Questi otto rilievi vulcanici si trovano a profondità comprese tra i 3.500 e i 5.000 metri e sono strutture che hanno un’età compresa tra i 92 e i 152 milioni di anni, ben prima della formazione delle attuali isole Canarie (Fuerteventura, la più antica di tutte, ha “solo” 20 milioni di anni).
Gran parte della sua superficie è coperta da una crosta minerale composta principalmente da manganese e ferro, con uno spessore che può raggiungere i 20 centimetri.
Questa crosta contiene concentrazioni di metalli ed elementi noti come terre rare notevolmente superiori alla media.
Queste caratteristiche sono il prodotto di due processi principali: i processi idrotermali/vulcanici e il costante afflusso di polveri in sospensione dal deserto del Sahara nel corso di milioni di anni, sotto forma di calima.
Sono considerate preziose per due motivi: innanzitutto perché sono il risultato di un processo geologico estremamente lento (“ingrassano” al ritmo di 0,8-2,6 millimetri per milione di anni), ma anche per il loro alto contenuto di materie prime formalmente classificate come “strategiche” dalla Commissione Europea, perché sono fondamentali per il futuro dell’industria tecnologica.
Lo studio analizza il potenziale minerario di queste montagne sottomarine sulla base di 42 campioni, con questi risultati: per ogni chilometro quadrato della loro crosta minerale si possono estrarre 130 tonnellate di terre rare e ittrio, fino a 215 tonnellate di cobalto, 92 tonnellate di nichel, 39 tonnellate di rame, 50 tonnellate di vanadio, 13 tonnellate di molibdeno… oltre a quasi 9.400 tonnellate di manganese e quasi 9.300 tonnellate di ferro.
Il tutto con tassi di recupero molto elevati per i materiali più preziosi, il 95% per il cobalto e l’84% per le terre rare.
Il mercato delle terre rare vale attualmente circa 9 miliardi di euro all’anno ed è dominato dalla Cina, che rappresenta un terzo delle riserve mondiali.
Il gigante asiatico è il principale fornitore dell’industria, con 140.000 tonnellate all’anno, il 58,3% della produzione globale di terre rare (dati 2020), seguito dagli Stati Uniti, con il 15,8%, dalla Birmania, con il 12,5% e dall’Australia, con il 7,1% (“Journal of Earth System Science”, agosto 2022).
“Con questi dati, è possibile proporre l’estrazione degli elementi (minerali dalle montagne sottomarine delle Isole Canarie) in due fasi, per ottenere il massimo sfruttamento minerario dei metalli interessanti, considerando le terre rare non solo come sottoprodotto, ma nella maggior parte dei casi come metallo primario, insieme a cobalto e nichel”, sottolineano gli autori dello studio guidato dall’IGME.
Ma ci sono due problemi.
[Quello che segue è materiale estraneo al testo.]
Lemma collect_lookup manager i tags m m' :
  collect_outbounds manager i tags m = (Ok tt, m') ->
  (forall tag, tag ∈ tags -> is_Some (manager tag))
  /\ forall tag, m' !! tag = if decide (tag ∈ tags) then manager tag else m !! tag.
Proof.
  revert i m. induction tags as [|t tags IH]; cbn; intros i m H.
  { injection H as ->. split; [|done]. by intros tag ?%not_elem_of_nil. }
  destruct (manager t) as [d|] eqn:Ht; [|done]. destruct (IH _ _ H) as [Hs Hl]. split.
  - intros tag [->|?]%elem_of_cons; [by rewrite Ht|auto].
  - intros tag. rewrite Hl. destruct (decide (tag ∈ tags)); [by rewrite decide_True by (by right)|].
    destruct (decide (tag = t)) as [->|Hne].
    + by rewrite decide_True, lookup_insert_eq by (by left).
    + rewrite decide_False, lookup_insert_ne by (try done; by intros [?|?]%elem_of_cons). done.
Qed.

(** A start finds something to select. *)
Definition startable c s : Prop :=
  s_defaultTag s = "" \/ is_Some (s_outbounds s !! s_defaultTag s) \/ is_Some (cached_selection (Some c) s).

Lemma Selector_Start_iff manager c s s' :
  s_tags s <> [] ->
  Selector_Start manager (Some c) s = (Ok tt, s') <->
  exists m, collect_outbounds manager 0 (s_tags s) (s_outbounds s) = (Ok tt, m) /\ startable c (set_outbounds s m)
    /\ s' = set_selected (set_outbounds s m) (start_selection c (set_outbounds s m)).
Proof.
  intros Hne. unfold Selector_Start, start_selection, startable. destruct (collect_outbounds _ _ _ _) as [r m] eqn:Hm.
  assert (Hinj : forall (P : gmap string Detour -> Prop), (exists m', (r, m) = (Ok tt, m') /\ P m') <-> r = Ok tt /\ P m)
    by naive_solver.
  rewrite Hinj. destruct r as [[]|e|msg|]; [|naive_solver..].
  destruct (cached_selection (Some c) (set_outbounds s m)) as [d|] eqn:Hc; cbn; [naive_solver|].
  case_bool_decide as E; cbn [negb].
  - destruct (s_tags s) as [|t l]; [done|]. naive_solver.
  - destruct (m !! s_defaultTag s) as [d|]; naive_solver.
Qed.

Lemma start_selection_ext c s s' :
  s_Tag s' = s_Tag s -> s_tags s' = s_tags s -> s_defaultTag s' = s_defaultTag s -> s_outbounds s' = s_outbounds s ->
  start_selection c s' = start_selection c s /\ (startable c s' <-> startable c s).
Proof.
  intros E1 E2 E3 E4. unfold start_selection, startable, cached_selection. by rewrite E1, E2, E3, E4.
Qed.

(** The selector's selection is the one a start would make. *)
Definition resumable c s s0 m : Prop :=
  selections_writable c /\ s_Tag s = s_Tag s0 /\ s_tags s = s_tags s0 /\ s_defaultTag s = s_defaultTag s0 /\ s_outbounds s = m
  /\ startable c s /\ start_selection c s = s_selected s.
Il primo è sottolineato dagli stessi autori: l’impatto ambientale dell’estrazione sui preziosi ecosistemi sottomarini che esistono anche in queste montagne, un fatto che, ad esempio, ha portato il team britannico che ha scoperto le riserve di tellurio del Tropico a chiedere la protezione di questi fondi.
Il secondo risiede nella proprietà di questa zona dell’Atlantico.
Sebbene si trovino nella cosiddetta “Provincia sottomarina delle Canarie”, perché figli della stessa attività vulcanica che ha portato le isole in superficie, la maggior parte di queste montagne si trova in acque internazionali.
La Spagna ha presentato alle Nazioni Unite una richiesta di proprietà come parte dell’estensione della piattaforma delle Isole Canarie a 350 miglia nautiche (648 chilometri), ma anche il Marocco ha avanzato una rivendicazione simile, prendendo come punto di riferimento la linea di costa dei territori occupati nel Sahara occidentale.
Le due rivendicazioni si sovrappongono appena sopra il Monte Tropico e le Nazioni Unite non si sono ancora pronunciate sulla questione.